Die Idee komme aus New York, erzählt Corinna, die in den 1990er Jahren in den USA lebte. Dort lernt sie das „Material for the arts“ kennen, ein HotSpot der New Yorker Kunstszene, das Kultureinrichtungen und Künstler*innen verschiedene Ressourcen zur Verfügung stellt. Jahre später erinnert sich Corinna an das Materiallager und stellt fest, dass es etwas Vergleichbares in Deutschland noch nicht gibt. So gründet sie 2006 zusammen mit Frauke Hehl Kunst-Stoffe - und trifft damit im Zeichen der ökologischen Bewusstwerdung den Nerv der Zeit. Kunst-Stoffe möchte Strukturen schaffen für eine Ökonomie des Kreislaufs: Wenn Materialien prinzipiell noch gut erhalten und brauchbar sind, warum sie dann nicht wiederverwenden, umfunktionieren, neu denken?

Zeitweise am Tempelhofer Feld angesiedelt, eröffnet der Verein in Pankow das erste Materiallager. Die Sammelstelle wird schon bald ergänzt um offene Holz-und Metall-Werkstätten, sowie Repair Cafés. Ebenso entwickelt Kunst-Stoffe eigene Bildungsprojekte, beginnt sich für Nachhaltigkeit in der beruflichen Bildung zu engagieren. Neben der Zentralstelle in Pankow, gibt es seit einiger Zeit mit einem Repair Café in der „Fabrik“ im Wedding und in der ehemaligen Kindl Brauerei in Neukölln zwei weitere Standorte. Vor allem Messebauer, Theater und Eventagenturen spenden die Materialien, die bei den Unternehmen meist nur kurzfristig zum Einsatz kommen. Dass hier kuratiert werden muss, lernte das kleine Team schon recht bald: „Teilweise kam dann doch Schrott und Sondermüll, den wir nicht mehr losgeworden sind. Da haben wir natürlich mit der Zeit zu unterscheiden gelernt.“, erklärt Corinna.

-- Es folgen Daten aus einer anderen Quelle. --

(* ===== verification/TcpSackNet.v ===== *)
(** SACK from end to end: the report of a receiver (TcpSack) is written as an option,
    read by the peer (TcpOpts) and taken into its scoreboard (TcpScoreProps). *)
From stdpp Require Import base list.
From Stdlib Require Import ZArith Lia.
From S2P Require Import Prelude TcpReass TcpReassSpec TcpReassProps TcpSack TcpHoles TcpHolesSpec TcpScore TcpScoreProps TcpOpts.

Local Open Scope Z_scope.

Section net.
Context {B M : Type} `{!RecvBuf B M, !RecvBufLaws B M}.
Context (zalloc : Z -> bool) (D : Z -> Z) (isn W : Z).
Hypothesis HW : 0 < W < 2 ^ 31.
Context (maxholes globalmaxholes : Z) (zalloc_hole : Z -> bool).
#[local] Abbreviation sq := (sq isn).
#[local] Abbreviation blk := (blk isn).

(** A report [blks] goes over the wire in an acknowledgement, beside a timestamp or not. *)
Definition over_wire (blks : list sackblk) (sacks : option (list sackblk)) : Prop :=
  if decide (blks = []) then sacks = None else
  exists ts tv te to0 to1 n bytes to2, 0 <= tv < 4294967296 /\ 0 <= te < 4294967296 /\
    tcp_addoptions (TcpOpt (flags_of false false false ts true) tv te (Blocks blks) 0 0 (Z.of_nat (length blks))) = Done (to1, n, bytes) /\
    tcp_dooptions true to0 bytes n 0 = Done to2 /\ wire_sacks to2 = Done sacks.

(** An acknowledgement of a state of the receiver, which has accepted nothing but bytes
    of [Acc] then. *)
Definition carried (Acc : Z -> Prop) (a : Z) (sacks : option (list sackblk)) : Prop :=
  exists (tp : tcb B M) out acc blks,
    sack_reach zalloc D isn W tp a out acc blks /\ (forall x, accepted acc x -> Acc x) /\ over_wire blks sacks.

Lemma sq_range x : 0 <= sq x < 4294967296.
Proof. unfold TcpSack.sq, wrapu. apply Z.mod_pos_bound. lia. Qed.

Lemma sq_inj x y : -4294967296 < x - y < 4294967296 -> sq x = sq y -> x = y.
Proof.
  unfold TcpSack.sq, wrapu. change (2 ^ 32) with 4294967296. intros H E.
  pose proof (Z.div_mod (isn + x) 4294967296 ltac:(lia)). pose proof (Z.div_mod (isn + y) 4294967296 ltac:(lia)). lia.
Qed.

(** What arrives of a report is its first three or four blocks. *)
Lemma wire_blocks ps sacks : (length ps <= MAX_SACK_BLKS)%nat -> over_wire (blk <$> ps) sacks ->
  (ps = [] /\ sacks = None) \/ (ps <> [] /\ exists k, (3 <= k <= 4)%nat /\ sacks = Some (blk <$> take k ps)).
Proof.
  intros Hl. unfold over_wire. destruct ps as [|p ps]; [intros ->; by left|]. rewrite decide_False by done.
  intros (ts & tv & te & to0 & to1 & n & bytes & to2 & H1 & H2 & E1 & E2 & E3). right. split; [done|].
  destruct (read_sacks 0 0 tv te to0 ltac:(lia) H1 H2 false false false ts false (blk <$> p :: ps)) as (to1' & n' & b' & to2' & k & F1 & _ & _ & _ & F2 & _ & _ & _ & _ & F3 & _ & Fk).
  - apply Forall_fmap, Forall_true. intros q. split; apply sq_range.
  - rewrite length_fmap. simpl in *. lia.
  - rewrite E1 in F1. injection F1 as <- <- <-. rewrite E2 in F2. injection F2 as <-. rewrite E3 in F3. injection F3 as ->.
    exists k. split; [rewrite (Fk eq_refl); destruct ts; lia|]. by rewrite fmap_take.
Qed.

(** Blocks that the sender finds valid are blocks of the report. *)
Lemma carried_accepted Acc una a smax ps sacks tp : carried Acc a sacks -> una <= smax < una + 2147483648 -> smax - 2147483648 < a <= smax ->
  valid_blocks tp (sq a) sacks = blk <$> ps -> Forall (beyond una a smax) ps -> forall p x, p ∈ ps -> within p x -> Acc x.
Proof.
  intros (tpr & out & acc & blks & Hr & Hacc & Hwire) Hw Ha Ev Hb p x Hp Hx. change (2 ^ 31) with 2147483648 in HW.
  destruct (sack_inv zalloc D isn W HW _ _ _ _ _ Hr) as (_ & _ & qs & [Q1 Q2 Q3 Q4 Q5]). rewrite Q1 in Hwire.
  assert (Hin : blk p ∈ blk <$> ps) by (by apply list_elem_of_fmap_2). rewrite <- Ev in Hin.
  destruct (wire_blocks qs sacks Q2 Hwire) as [[-> ->]|(Hn & k & Hk & ->)]; [by apply not_elem_of_nil in Hin|].
  cbn [valid_blocks] in Hin. apply list_elem_of_In, filter_In in Hin as [Hin _]. apply list_elem_of_In, list_elem_of_fmap in Hin as (q & Eq & Hq).
  apply (subseteq_take k qs) in Hq. rewrite Forall_forall in Hb, Q4. pose proof (Hb p Hp) as [B1 B2]. pose proof (Q4 q Hq) as (I1 & I2 & I3).
  injection Eq as E1 E2. apply sq_inj in E1; [|lia]. apply sq_inj in E2; [|lia]. apply Hacc. apply (Q5 q x Hq). unfold within in *. lia.
Qed.

Lemma carried_reported Acc tp una smax reps : board_reach maxholes globalmaxholes zalloc_hole isn (carried Acc) tp una smax reps ->
  forall x, reported reps x -> Acc x.
Proof.
  induction 1 as [|tp una smax reps ack sacks ps tp' ch Hr IH Hc Ha Ho Ev Hb E| | | | | |]; try done; try (intros x (p & Hp & _); by apply not_elem_of_nil in Hp).
  intros x (p & [Hp|Hp]%elem_of_app & Hx); [|apply IH; by exists p]. destruct (reach_known _ _ _ _ _ _ _ _ _ Hr) as (f & hs & [S1 S2 S3 S4 S5 _ _ _] & _).
  pose proof (holes_ok_le _ _ _ S5). eapply (carried_accepted Acc una ack smax); [exact Hc|lia|lia|exact Ev|exact Hb|exact Hp|exact Hx].
Qed.

(** The checks of tcp_sack_doack hold for what lies between the acknowledgement and
    snd_max. *)
Lemma valid_true una a smax q tp : snd_una tp = sq una -> snd_max tp = sq smax -> una <= smax < una + 2147483648 -> smax - 2147483648 < a <= smax ->
  beyond una a smax q -> sack_valid tp (sq a) (blk q) = true.
Proof.
  intros E1 E2 Hw Ha [B1 B2]. unfold sack_valid. rewrite E1, E2. change ((blk q).1) with (sq q.1). change ((blk q).2) with (sq q.2).
  rewrite !sq_gt, sq_lt, sq_leq by lia. rewrite !andb_true_iff, !Z.ltb_lt, Z.leb_le. lia.
Qed.

(** C10. SACK from end to end: when every acknowledgement that the sender sees carries
    the report of a state of the receiver, old ones and repeated ones too, each byte
    below snd_fack that is in no hole of the sender was accepted by the receiver; and
    from the report of its present state the sender takes all bytes of the first three
    blocks out of the holes, when five more holes can be allocated. *)
Theorem sack_end_to_end Acc tps una smax reps :
  board_reach maxholes globalmaxholes zalloc_hole isn (carried Acc) tps una smax reps ->
  exists fack hs, score isn una smax fack hs tps /\
    (forall x, una <= x < fack -> ~ cover hs x -> Acc x) /\
    forall (tpr : tcb B M) rcv out acc blks sacks,
      sack_reach zalloc D isn W tpr rcv out acc blks -> over_wire blks sacks ->
      una <= rcv <= smax -> (forall x, accepted acc x -> x < smax) ->
      exists qs tps' ch hs', blks = blk <$> qs /\
        tcp_sack_doack maxholes globalmaxholes zalloc_hole tps sacks (sq rcv) = Done (tps', ch) /\ snd_holes tps' = sqh isn <$> hs' /\
        (enough maxholes globalmaxholes zalloc_hole tps 5 -> forall q x, q ∈ take 3 qs -> within q x -> ~ cover hs' x).
Proof.
  intros H. pose proof (carried_reported _ _ _ _ _ H) as Hrep. destruct (reach_known _ _ _ _ _ _ _ _ _ H) as (fack & hs & Hs & Hk). exists fack, hs.
  split; [done|]. split; [intros x Hx Hc; by apply Hrep, Hk|]. intros tpr rcv out acc blks sacks Hr Hwire Hrcv Hlt.
  destruct (sack_inv zalloc D isn W HW _ _ _ _ _ Hr) as (_ & _ & qs & [Q1 Q2 Q3 Q4 Q5]). rewrite Q1 in Hwire. exists qs.
  pose proof Hs as [S1 S2 S3 S4 S5 _ _ _]. pose proof (holes_ok_le _ _ _ S5) as Hle.
  assert (Hbey : Forall (beyond una rcv smax) qs).
  { apply Forall_forall. intros q Hq. rewrite Forall_forall in Q4. pose proof (Q4 q Hq) as (I1 & I2 & I3).
    pose proof (Hlt _ (Q5 q (q.2 - 1) Hq ltac:(unfold within; lia))). unfold beyond. lia. }
  assert (Ho : option_ok sacks).
  { destruct (wire_blocks qs sacks Q2 Hwire) as [[_ ->]|(_ & k & Hk' & ->)]; [done|]. split; [apply Forall_fmap, Forall_true; intros q; split; apply sq_range|].
    rewrite length_fmap, length_take. unfold TCP_MAX_SACK. lia. }
  destruct (doack_spec maxholes globalmaxholes zalloc_hole isn una rcv smax fack hs tps sacks Hs ltac:(lia) Ho) as (ps & Ev & Hb & tp' & ch & f & hs' & E & [A1 _ _ _ A5]).
  exists tp', ch, hs'. split; [done|]. split; [done|]. split; [apply (sc_holes _ _ _ _ _ _ A1)|]. intros He q x Hq Hx.
  destruct (wire_blocks qs sacks Q2 Hwire) as [[-> _]|(_ & k & Hk' & ->)]; [by apply not_elem_of_nil in Hq|].
  assert (Hqk : q ∈ take k qs) by (rewrite <- (take_drop 3 (take k qs)), take_take, Nat.min_l by lia; apply elem_of_app; by left).
  assert (Hqq : q ∈ qs) by (by apply (subseteq_take k)). rewrite Forall_forall in Hbey, Hb. pose proof (Hbey q Hqq) as Hbq.
  assert (Hv : blk q ∈ blk <$> ps).
  { rewrite <- Ev. cbn [valid_blocks]. apply list_elem_of_In, filter_In. split; [by apply list_elem_of_In, list_elem_of_fmap_2|]. apply (valid_true una rcv smax); done || lia. }
  apply list_elem_of_fmap in Hv as (p & Ep & Hp). pose proof (Hb p Hp) as [P1 P2]. destruct Hbq as [B1 B2].
  injection Ep as E1 E2. apply sq_inj in E1; [|lia]. apply sq_inj in E2; [|lia]. refine (proj1 (A5 _ p x Hp _)); [|unfold within in *; lia].
  eapply enough_le; [|exact He]. assert (Hlp : length (blk <$> ps) = length ps) by apply length_fmap. rewrite <- Ev in Hlp. cbn [valid_blocks] in Hlp.
  pose proof (filter_length_le (sack_valid tps (sq rcv)) (blk <$> take k qs)) as Hfl. rewrite length_fmap, length_take in Hfl. lia.
Qed.
End net.

(** * A run *)

Module Run.
#[local] Existing Instance Bytes.byte_buf.
#[local] Existing Instance Bytes.byte_buf_laws.

(** The receiver has [4, 8), and its report reaches the sender. *)
Definition iss : Z := Bytes.isn.
Definition zalloc_hole (n : Z) : bool := true.
Definition Acc (x : Z) : Prop := 4 <= x < 8.
Definition tp0 : sndcb := Snd (sq iss 0) (sq iss 100) (sq iss 100) 0 [] 0 0 None 0 0 0 0 0.
Definition to0 : tcpopt := TcpOpt 0 0 0 (Wire []) 0 0 0.
Definition sacks1 : option (list sackblk) := Some [blk iss (4, 8)].
Definition acked1 : sndcb := match tcp_sack_doack 128 65536 zalloc_hole tp0 sacks1 (sq iss 0) with Done (tp, _) => tp | _ => tp0 end.
Definition tp1 : sndcb := with_una (sq iss 0) acked1.

Lemma wire1 : over_wire ex1.2 sacks1.
Proof.
  assert (E : ex1.2 = [(1, 5)]) by (vm_compute; reflexivity). unfold over_wire. rewrite E, decide_False by done.
  exists true, 7, 9, to0. do 4 eexists. split; [lia|]. split; [lia|]. split; [vm_compute; reflexivity|]. split; [vm_compute; reflexivity|]. vm_compute; reflexivity.
Defined.

Lemma carried1 : carried Bytes.zalloc (fun x => x) iss 1000 Acc 0 sacks1.
Proof.
  exists ex1.1, [], [(4, 4)], ex1.2. split; [exact ex1_reach|]. split; [|exact wire1]. intros x (p & ->%list_elem_of_singleton & Hx). unfold Acc. cbn in Hx. lia.
Defined.

Lemma net1_reach : board_reach 128 65536 zalloc_hole iss (carried Bytes.zalloc (fun x => x) iss 1000 Acc) tp1 0 100 [(4, 8)].
Proof.
  refine (br_ack 128 65536 zalloc_hole iss _ tp0 0 100 [] 0 sacks1 [(4, 8)] acked1 1 _ carried1 _ _ _ _ _).
  - by constructor.
  - lia.
  - split; [|cbn; unfold TCP_MAX_SACK; lia]. repeat constructor; vm_compute; done.
  - vm_compute. reflexivity.
  - repeat constructor; cbn; lia.
  - vm_compute. reflexivity.
Defined.

Lemma sack_end_to_end_witness :
  (fun h => (h_start h, h_end h)) <$> snd_holes tp1 = [blk iss (0, 4)] /\
  exists fack hs, score iss 0 100 fack hs tp1 /\ (forall x, 0 <= x < fack -> ~ cover hs x -> Acc x) /\
    exists qs tps' ch hs', ex1.2 = blk iss <$> qs /\
      tcp_sack_doack 128 65536 zalloc_hole tp1 sacks1 (sq iss 0) = Done (tps', ch) /\ snd_holes tps' = sqh iss <$> hs' /\
      (enough 128 65536 zalloc_hole tp1 5 -> forall q x, q ∈ take 3 qs -> within q x -> ~ cover hs' x).
Proof.
  split; [vm_compute; reflexivity|].
  destruct (sack_end_to_end Bytes.zalloc (fun x => x) iss 1000 ltac:(lia) 128 65536 zalloc_hole Acc tp1 0 100 _ net1_reach) as (fack & hs & H1 & H2 & H3).
  exists fack, hs. split; [exact H1|]. split; [exact H2|]. apply (H3 ex1.1 0 [] [(4, 4)] ex1.2 sacks1 ex1_reach wire1); [lia|].
  intros x (p & ->%list_elem_of_singleton & Hx). cbn in Hx. lia.
Defined.
End Run.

Natürlich gehe es darum, Verantwortung zu übernehmen, ein kritisches Bewusstsein für den eigenen Konsum zu entwickeln. Ändern muss sich aber auch was in der Unternehmenskultur selbst, ist Corinna überzeugt. Noch immer externalisierten Unternehmen ihre Kosten für Abfallmaterialien im großen Stil und stellten Produkte her, deren Lebensdauer gerade bis zum Ende der Garantie reichen. Der 8. August 2016 wurde vom Global Footprint Network zum „Tag der Erdüberlastung“ gekürt - ein Stichtag, der von Jahr zu Jahr früher erreicht wird. Laut den Wissenschaftler*innen des internationalen Think Tanks sind demnach alle Ressourcen, die die Erde innerhalb eines Jahres regenerieren kann, für 2016 bereits aufgebraucht. Die Ergebnisse basieren auf dem Konzept des „ökologischen Fußabdrucks“, dass die Fläche berechnet, die für die globale Ressourcendeckung und Energieversorgung benötigt wird. Um aus dem Minus herauszukommen, muss umgedacht werden. Einen Ansatz für ein tragfähiges Modell und eine nachhaltige Ressourcenökonomie, liefert Kunst-Stoffe quasi vor der Haustür.